TASK DIRECTIONS: Across the entries below, how many lines contain the string "destruct"? Give only the count.

PROVIDED RECORDS:
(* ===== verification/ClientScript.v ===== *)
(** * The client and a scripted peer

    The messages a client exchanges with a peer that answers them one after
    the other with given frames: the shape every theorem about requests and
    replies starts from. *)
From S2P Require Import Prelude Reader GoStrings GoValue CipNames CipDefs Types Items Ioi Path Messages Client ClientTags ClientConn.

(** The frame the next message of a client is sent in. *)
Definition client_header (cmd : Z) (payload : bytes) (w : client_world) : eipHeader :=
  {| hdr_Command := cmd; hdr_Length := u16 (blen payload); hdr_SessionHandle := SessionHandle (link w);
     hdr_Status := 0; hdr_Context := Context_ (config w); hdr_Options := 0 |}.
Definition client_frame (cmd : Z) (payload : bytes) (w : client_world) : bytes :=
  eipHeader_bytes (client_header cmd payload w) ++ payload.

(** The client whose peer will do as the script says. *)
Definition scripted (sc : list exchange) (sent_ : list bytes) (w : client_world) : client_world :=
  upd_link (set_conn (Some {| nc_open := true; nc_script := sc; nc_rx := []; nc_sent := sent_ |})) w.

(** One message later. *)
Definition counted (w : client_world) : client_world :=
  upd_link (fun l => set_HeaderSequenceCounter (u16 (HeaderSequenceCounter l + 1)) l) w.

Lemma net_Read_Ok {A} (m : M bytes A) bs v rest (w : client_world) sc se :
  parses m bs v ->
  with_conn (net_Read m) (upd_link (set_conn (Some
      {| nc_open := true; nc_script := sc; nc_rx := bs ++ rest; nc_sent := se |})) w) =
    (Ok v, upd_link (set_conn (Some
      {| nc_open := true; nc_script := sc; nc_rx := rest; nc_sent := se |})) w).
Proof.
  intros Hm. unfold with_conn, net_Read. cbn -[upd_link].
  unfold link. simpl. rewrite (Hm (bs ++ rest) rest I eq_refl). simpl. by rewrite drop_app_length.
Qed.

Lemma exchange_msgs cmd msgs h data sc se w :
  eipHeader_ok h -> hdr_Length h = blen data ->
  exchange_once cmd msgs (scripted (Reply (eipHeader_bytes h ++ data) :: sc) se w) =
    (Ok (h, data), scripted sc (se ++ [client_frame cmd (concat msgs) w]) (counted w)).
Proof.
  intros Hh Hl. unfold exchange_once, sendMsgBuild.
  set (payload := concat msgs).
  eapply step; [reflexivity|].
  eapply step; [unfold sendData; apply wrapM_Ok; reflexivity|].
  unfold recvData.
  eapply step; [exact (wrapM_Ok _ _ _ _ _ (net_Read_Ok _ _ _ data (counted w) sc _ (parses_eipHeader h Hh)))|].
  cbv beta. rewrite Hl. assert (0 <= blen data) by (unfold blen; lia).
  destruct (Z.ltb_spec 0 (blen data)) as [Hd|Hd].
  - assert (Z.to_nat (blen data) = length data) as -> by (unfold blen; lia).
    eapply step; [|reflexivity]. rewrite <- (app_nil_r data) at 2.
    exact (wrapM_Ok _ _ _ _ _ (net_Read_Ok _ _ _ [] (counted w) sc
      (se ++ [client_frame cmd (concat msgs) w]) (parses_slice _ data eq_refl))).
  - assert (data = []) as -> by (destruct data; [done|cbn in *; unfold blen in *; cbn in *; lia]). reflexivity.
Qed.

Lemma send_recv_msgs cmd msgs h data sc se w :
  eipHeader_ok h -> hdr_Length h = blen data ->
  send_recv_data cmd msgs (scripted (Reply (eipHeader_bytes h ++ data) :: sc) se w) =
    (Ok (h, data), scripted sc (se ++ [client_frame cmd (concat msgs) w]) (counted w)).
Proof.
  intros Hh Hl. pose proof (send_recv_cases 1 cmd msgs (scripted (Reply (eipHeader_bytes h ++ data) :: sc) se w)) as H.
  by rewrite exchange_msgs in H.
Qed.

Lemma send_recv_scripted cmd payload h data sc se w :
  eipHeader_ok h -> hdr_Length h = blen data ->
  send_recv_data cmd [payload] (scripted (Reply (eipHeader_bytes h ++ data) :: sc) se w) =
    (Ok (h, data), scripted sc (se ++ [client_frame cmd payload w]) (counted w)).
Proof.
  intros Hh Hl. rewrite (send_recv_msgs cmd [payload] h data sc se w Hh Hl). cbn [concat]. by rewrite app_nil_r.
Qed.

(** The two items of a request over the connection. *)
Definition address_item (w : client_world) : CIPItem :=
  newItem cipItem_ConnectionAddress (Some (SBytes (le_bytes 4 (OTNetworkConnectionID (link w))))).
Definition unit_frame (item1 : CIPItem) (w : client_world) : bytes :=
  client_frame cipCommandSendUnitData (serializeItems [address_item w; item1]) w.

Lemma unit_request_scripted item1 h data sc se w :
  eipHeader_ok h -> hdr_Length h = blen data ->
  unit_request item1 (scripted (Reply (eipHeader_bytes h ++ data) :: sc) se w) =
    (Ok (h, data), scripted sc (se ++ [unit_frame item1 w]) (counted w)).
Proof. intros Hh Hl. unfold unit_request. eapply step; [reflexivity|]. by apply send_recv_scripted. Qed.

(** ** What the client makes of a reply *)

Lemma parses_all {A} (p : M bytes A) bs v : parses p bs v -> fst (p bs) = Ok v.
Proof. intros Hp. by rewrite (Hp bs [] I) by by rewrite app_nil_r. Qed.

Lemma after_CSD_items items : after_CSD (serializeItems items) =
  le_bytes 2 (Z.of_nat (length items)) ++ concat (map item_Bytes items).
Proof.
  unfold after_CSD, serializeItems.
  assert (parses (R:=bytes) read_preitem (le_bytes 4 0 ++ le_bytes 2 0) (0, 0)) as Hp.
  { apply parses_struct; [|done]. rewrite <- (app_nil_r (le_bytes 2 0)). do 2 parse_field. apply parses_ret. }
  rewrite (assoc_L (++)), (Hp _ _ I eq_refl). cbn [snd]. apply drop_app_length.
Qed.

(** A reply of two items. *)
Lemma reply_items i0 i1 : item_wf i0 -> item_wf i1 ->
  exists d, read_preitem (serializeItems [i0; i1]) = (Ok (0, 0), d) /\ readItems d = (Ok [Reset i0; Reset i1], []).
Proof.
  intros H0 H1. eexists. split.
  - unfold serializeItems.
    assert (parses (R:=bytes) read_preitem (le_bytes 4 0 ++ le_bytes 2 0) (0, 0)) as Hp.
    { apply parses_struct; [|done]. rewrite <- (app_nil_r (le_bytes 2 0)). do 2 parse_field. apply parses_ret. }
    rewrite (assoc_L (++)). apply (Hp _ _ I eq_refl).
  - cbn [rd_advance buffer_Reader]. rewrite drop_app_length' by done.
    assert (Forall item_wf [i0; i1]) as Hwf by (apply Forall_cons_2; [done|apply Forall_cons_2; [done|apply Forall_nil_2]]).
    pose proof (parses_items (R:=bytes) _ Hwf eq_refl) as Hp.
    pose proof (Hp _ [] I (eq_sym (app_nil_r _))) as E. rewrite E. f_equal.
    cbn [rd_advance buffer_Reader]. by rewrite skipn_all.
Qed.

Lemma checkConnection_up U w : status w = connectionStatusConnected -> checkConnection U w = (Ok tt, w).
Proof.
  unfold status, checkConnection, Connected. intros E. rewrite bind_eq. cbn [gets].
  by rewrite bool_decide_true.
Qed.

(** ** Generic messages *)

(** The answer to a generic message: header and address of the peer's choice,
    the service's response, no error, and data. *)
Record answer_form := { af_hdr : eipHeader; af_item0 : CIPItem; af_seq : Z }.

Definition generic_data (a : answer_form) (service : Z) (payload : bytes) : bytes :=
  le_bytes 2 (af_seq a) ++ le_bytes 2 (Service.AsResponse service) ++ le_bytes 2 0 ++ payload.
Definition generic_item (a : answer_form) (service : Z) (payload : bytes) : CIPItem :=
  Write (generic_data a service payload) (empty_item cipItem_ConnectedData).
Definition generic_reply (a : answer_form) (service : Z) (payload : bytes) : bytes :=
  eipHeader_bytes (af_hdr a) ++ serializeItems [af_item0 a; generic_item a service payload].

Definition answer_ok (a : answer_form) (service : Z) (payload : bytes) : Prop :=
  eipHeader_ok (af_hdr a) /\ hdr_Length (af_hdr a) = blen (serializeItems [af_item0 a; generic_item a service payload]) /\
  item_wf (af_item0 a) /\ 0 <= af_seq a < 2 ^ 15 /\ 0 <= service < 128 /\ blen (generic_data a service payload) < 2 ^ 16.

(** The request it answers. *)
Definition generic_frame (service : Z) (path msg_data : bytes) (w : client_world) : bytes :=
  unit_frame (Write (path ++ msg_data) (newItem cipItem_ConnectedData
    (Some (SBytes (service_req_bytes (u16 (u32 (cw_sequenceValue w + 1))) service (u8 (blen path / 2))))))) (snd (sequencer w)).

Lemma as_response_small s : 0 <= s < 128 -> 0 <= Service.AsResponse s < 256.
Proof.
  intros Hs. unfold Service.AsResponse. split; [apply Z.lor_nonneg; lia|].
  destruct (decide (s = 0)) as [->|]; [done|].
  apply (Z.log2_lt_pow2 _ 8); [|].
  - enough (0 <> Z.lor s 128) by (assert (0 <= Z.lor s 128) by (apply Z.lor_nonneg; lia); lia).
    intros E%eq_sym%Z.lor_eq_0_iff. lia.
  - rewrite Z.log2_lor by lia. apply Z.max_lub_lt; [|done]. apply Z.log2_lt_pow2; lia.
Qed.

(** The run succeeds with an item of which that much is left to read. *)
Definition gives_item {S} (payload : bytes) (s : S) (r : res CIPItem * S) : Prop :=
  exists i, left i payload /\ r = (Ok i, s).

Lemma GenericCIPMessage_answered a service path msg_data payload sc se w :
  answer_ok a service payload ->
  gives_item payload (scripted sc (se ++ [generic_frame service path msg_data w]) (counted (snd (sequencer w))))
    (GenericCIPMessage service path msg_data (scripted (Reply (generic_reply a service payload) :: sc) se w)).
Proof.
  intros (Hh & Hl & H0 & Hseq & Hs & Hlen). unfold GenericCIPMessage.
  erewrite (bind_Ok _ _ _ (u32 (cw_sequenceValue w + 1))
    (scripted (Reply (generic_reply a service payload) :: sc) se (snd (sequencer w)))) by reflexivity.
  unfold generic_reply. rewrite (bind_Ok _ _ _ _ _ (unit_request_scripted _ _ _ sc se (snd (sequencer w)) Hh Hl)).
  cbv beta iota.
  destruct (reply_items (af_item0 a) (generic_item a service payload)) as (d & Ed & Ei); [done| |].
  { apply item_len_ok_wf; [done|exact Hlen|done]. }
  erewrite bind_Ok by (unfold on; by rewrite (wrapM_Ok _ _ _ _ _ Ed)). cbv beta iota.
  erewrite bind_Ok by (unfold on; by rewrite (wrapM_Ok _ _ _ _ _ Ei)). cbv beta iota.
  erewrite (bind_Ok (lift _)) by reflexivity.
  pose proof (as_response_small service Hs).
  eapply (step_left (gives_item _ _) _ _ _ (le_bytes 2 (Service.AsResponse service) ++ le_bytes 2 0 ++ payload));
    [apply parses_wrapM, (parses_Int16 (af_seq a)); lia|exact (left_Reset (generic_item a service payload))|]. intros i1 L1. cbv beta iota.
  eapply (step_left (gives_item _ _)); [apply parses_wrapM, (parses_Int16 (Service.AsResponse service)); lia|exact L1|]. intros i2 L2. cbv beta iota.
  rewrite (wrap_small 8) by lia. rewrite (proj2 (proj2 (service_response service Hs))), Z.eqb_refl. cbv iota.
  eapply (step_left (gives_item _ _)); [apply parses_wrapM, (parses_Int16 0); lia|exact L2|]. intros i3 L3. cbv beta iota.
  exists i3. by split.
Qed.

SOLUTION TO THIS EXERCISE: 4